2 The cellular physiology and biochemistry of multidrug resistance (1968–1986): Victor Ling and colleagues

After my post-doctoral training in Cambridge with Fred Sanger in 1971, I returned to Toronto to set up my own laboratory at the Ontario Cancer Institute. I wanted to be involved in the exciting somatic cell genetics program that Lou Siminovitch, Jim Till, and Gordon Whitmore had set up. I was particularly impressed by an earlier publication from that group showing that it was possible to isolate temperature-sensitive mutants in mouse L-cells [1]. Although the nature of the defect was not known at the time, it was eventually localized to a protein involved in DNA topoisomerase II activity [2]. By the time I arrived, it had pretty much been decided that the Chinese hamster ovary (CHO) cells were the cell line of choice. The reasons were that CHO cells maintained a relatively stable and near normal karyotype in culture, were able to grow in monolayer with a high cloning efficiency (>50%), could grow in suspension for mass production, could be easily synchronized for cell-cycle studies, and importantly, stable mutants and temperature-sensitive mutants could be isolated [3, 4].

Larry Thompson and Bud Baker were most generous in “showing me the ropes” of how to isolate clones, how to maintain mammalian cells in culture, etc. It was team science at its best. The overarching philosophy of the Toronto somatic cell genetics group was that the investigation of complex biological phenomena was best approached by exploiting the power of genetics – to identify phenotypes that were genetically linked as opposed to those that were not. A key issue at the time was to determine whether or not an observed variant phenotype was due to a genuine mutation (which could be stably inherited and used as a genetic marker). In that context, protocols for isolating variants with freshly cloned cell populations using single-step selections were developed in order to maximize the probability of obtaining variants resulting from single mutations. The same principle was used for isolating revertants. Luria–Delbrück fluctuation analyses were undertaken to determine if the appearance of variants was consistent with spontaneous mutation rates. The use of mutagens resulting in increased frequency of variants was additional evidence for a genetic basis for the variant phenotype. Cell–cell hybrids were used to determine if a phenotype was dominant or recessive. The transfer of a variant phenotype to recipient cells using chromosome transfer or DNA transfection was additional evidence that the variant phenotype had a genetic basis. The colchicine-resistant cell lines in Chinese hamster ovary (CHO) cells were developed in that milieu [5, 6].

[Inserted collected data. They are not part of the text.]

(* ===== verification/NodeService.v ===== *)
(** Starting a node and its listeners (crates/peerless-node/src/lib.rs): opening
    with the persistent identity, the builder and the API handles, the RPC and
    peer-to-peer listeners with their admission check, bootstrap addresses,
    capability queries and statistics. *)

From S2P Require Import Network Prelude External Core Protocol FileSystem Storage.
From S2P Require Import Merkle Consensus Ledger Compute State P2p Identity Metadata Node NodeAccess NodeTasks NodeRestart NodeClient.
From Stdlib Require Import Strings.Byte.
#[local] Open Scope Z_scope.
#[local] Open Scope result_scope.

(** ** Statistics of the content store *)

(** The entries of one prefix directory: regular files whose name does not
    start with a dot, with their sizes. *)
Definition hidden (name : string) : bool := String.prefix "." name.

Fixpoint stats_entries (dir : path) (names : list string) (acc : Z * Z) : io (Z * Z) ErrorKind :=
  match names with
  | [] => iret acc
  | name :: names =>
      let! n := symlink_metadata (name :: dir) in
      match n with
      | File _ _ =>
          if hidden name then stats_entries dir names acc
          else
            let! n := symlink_metadata (name :: dir) in
            let size := match n with File _ b => Z.of_nat (length b) | _ => 0 end in
            stats_entries dir names (acc.1 + 1, acc.2 + size)
      | _ => stats_entries dir names acc
      end
  end.

Fixpoint stats_prefixes (root : path) (names : list string) (acc : Z * Z) : io (Z * Z) ErrorKind :=
  match names with
  | [] => iret acc
  | name :: names =>
      let! n := symlink_metadata (name :: root) in
      match n with
      | Dir _ =>
          let! entries := read_dir (name :: root) in
          let! acc := stats_entries (name :: root) entries acc in
          stats_prefixes root names acc
      | _ => stats_prefixes root names acc
      end
  end.

Definition FileCas_stats (root : path) : io (Z * Z) CasError :=
  imap_err CasIo (let! names := read_dir root in stats_prefixes root names (0, 0)).

(** ** Services *)

Definition SocketAddr : Type := string.

(** A listener with the function that answers its requests. *)
Record RpcServer `{Automerge} := mkRpcServer {
  rpc_address : SocketAddr;
  rpc_handler : SignedEnvelope → NodeState → option SignedEnvelope * NodeState;
}.
Arguments mkRpcServer {_} _ _.

Record P2pServer `{Automerge} := mkP2pServer {
  p2p_rpc : P2pRpc;
  p2p_toggles : Toggles;
  p2p_handler : bytes → SignedEnvelope → NodeState → option SignedEnvelope * NodeState;
}.
Arguments mkP2pServer {_} _ _ _.

Section service.
Context (pid : N) `{Sha256, Hex, KeyFiles, Automerge, Wasmtime, AddrText}.
Context `{Json Message, Json ExecutionRecord, Json SignedExecutionRecord, Json Task, Json NodeId}.
Context `{Json LedgerEvent, Json SignedEvent, Json Block, Json Proposal, Json MembershipPayload}.
Context `{Json Invitation, Json (list Membership), Json (list (string * string))}.
(** Besides the readings and [Display]: the text of an endpoint's error, binding
    a TCP listener, exchanging one request over TCP, and the first address the
    swarm reports for a listener. *)
Context (clock : nat → Z) (host : nat → Host) (error_text : NodeError → string).
Context (p2p_text : P2pError → string) (tcp_bind : SocketAddr → result SocketAddr NetworkError).
Context (tcp_request : SocketAddr → SignedEnvelope → act NodeState SignedEnvelope).
Context (ready : Multiaddr → option Multiaddr).

Abbreviation node := (act NodeState).

(** *** Opening *)

(** [PeerlessNode::open], with the key a first start would generate. *)
Definition open_node (data : path) (fresh : Keypair) (nonce : option N) : node Config :=
  let* i := files NodeIdentityError (load_or_generate pid ("identity" :: data) fresh nonce) in
  PeerlessNode_open pid clock i data.

Record PeerlessBuilder := mkPeerlessBuilder { b_storage : path; b_listen : Multiaddr }.
Record Peerless := mkPeerless { pl_node : Config; pl_listen : Multiaddr }.

(** "/ip4/0.0.0.0/udp/0/quic-v1". *)
Definition Peerless_builder : PeerlessBuilder :=
  mkPeerlessBuilder ["peerless-data"] [Ip4 0 0 0 0; OtherProtocol "udp/0"; OtherProtocol "quic-v1"].
Definition builder_storage (b : PeerlessBuilder) (p : path) : PeerlessBuilder :=
  mkPeerlessBuilder p (b_listen b).
Definition builder_listen (b : PeerlessBuilder) (a : Multiaddr) : PeerlessBuilder :=
  mkPeerlessBuilder (b_storage b) a.
Definition builder_build (b : PeerlessBuilder) (fresh : Keypair) (nonce : option N) : node Peerless :=
  let* c := open_node (b_storage b) fresh nonce in aret (mkPeerless c (b_listen b)).

Section self.
Context (self : Config).

(** *** Listeners *)

Definition p2p_error {A} (r : result A P2pError) : node A := alift (λ e, NodeP2p (p2p_text e)) r.

(** The admission check in front of the listeners. *)
Definition admitted {A} (start : node A) : node A :=
  let* member := has_membership clock self in
  if negb member then afail MembershipRequired else start.

Definition serve_unrestricted (bind : SocketAddr) : node RpcServer :=
  let* a := alift NodeNetwork (tcp_bind bind) in
  aret (mkRpcServer a (handle_or_reject pid clock host error_text self)).
Definition serve (bind : SocketAddr) : node RpcServer := admitted (serve_unrestricted bind).

(** The endpoint gets the peers of the cache before it is handed out. *)
Definition with_cache (started : P2pRpc * Toggles) : node P2pServer :=
  let* r := files (λ e, NodeP2p (p2p_text e)) (load_peer_cache started.1 (peer_cache self)) in
  p2p_error r.1 ;*
  aret (mkP2pServer r.2 started.2 (handle_p2p_or_reject pid clock host error_text self)).

Definition self_peer_id : bytes := to_peer_id (public (keypair (identity self))).

Definition serve_p2p_unrestricted (listen : Multiaddr) : node P2pServer :=
  let* started := p2p_error (start_bound (ready listen) self_peer_id listen) in with_cache started.
Definition serve_p2p (listen : Multiaddr) : node P2pServer := admitted (serve_p2p_unrestricted listen).
Definition serve_p2p_relay_private (listen : Multiaddr) : node P2pServer :=
  admitted (let* started := p2p_error (start_relay_private_bound (ready listen) self_peer_id listen) in
            with_cache started).

Definition node_save_peer_cache (order : table → table) (peers : gmap bytes (list Multiaddr)) : node unit :=
  files (λ e, NodeP2p (p2p_text e)) (save_peer_cache pid order peers (peer_cache self)).

(** *** Bootstrap *)

(** [address.pop()]: the last component and the rest. *)
Definition pop (a : Multiaddr) : option AddrProtocol * Multiaddr := (last a, take (length a - 1) a).

(** The loop over the addresses of an invitation; the endpoint keeps the
    peers that were added before an error. *)
Fixpoint bootstrap_loop (rpc : P2pRpc) (added : Z) (values : list string) : result Z NodeError * P2pRpc :=
  match values with
  | [] => (Ok added, rpc)
  | value :: values =>
      match addr_parse value with
      | None => (Err (NodeP2p (p2p_text LibraryError)), rpc)
      | Some a =>
          match pop a with
          | (Some (P2pPeer peer), rest) =>
              match add_peer rpc peer rest with
              | (Ok _, rpc) => bootstrap_loop rpc (added + 1) values
              | (Err e, rpc) => (Err (NodeP2p (p2p_text e)), rpc)
              end
          | _ => (Err (NodeP2p "invitation bootstrap must end in /p2p/PEER_ID"), rpc)
          end
      end
  end.
Definition apply_invitation_bootstrap (rpc : P2pRpc) (i : Invitation) : result Z NodeError * P2pRpc :=
  bootstrap_loop rpc 0 (bootstrap i).

(** *** Queries *)

Definition node_send (address : SocketAddr) (m : Message) : node Message :=
  ask (tcp_request address) (identity self) m.
Definition peer_capability (address : SocketAddr) : node NodeCapability :=
  let* answer := node_send address GetCapability in
  match answer with Capability value => aret value | _ => afail UnexpectedResponse end.

Definition join (l : list string) : string :=
  match l with [] => "" | x :: l => foldl (λ acc y, acc +:+ "," +:+ y) x l end.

The original purpose for isolating variant cell lines resistant to colchicine was to obtain mutants with altered colchicine-binding protein (tubulin) as an initial approach towards creating a class of cell division mutants. Clonal selections were undertaken in single steps without mutagen to minimize multiple changes. Higher levels of colchicine resistance were selected from clonal populations of lower resistance. Mutagen was used in some of these steps in order to increase the frequency and variety of variants obtained. Surprising to us was that of more than 20 colchicine-resistant clonal lines characterized, all had a pleiotropic cross-resistance to unrelated drugs such as daunomycin and puromycin, drugs not known to interact with microtubules, and all had reduced colchicine uptake into whole cells proportionate to the degree of drug resistance while the colchicine-binding ability of the mutant cell extracts was not significantly reduced. We concluded from this study that, “colchicine resistance most probably stems from alteration(s) in the cell resulting in reduced permeability [5]”.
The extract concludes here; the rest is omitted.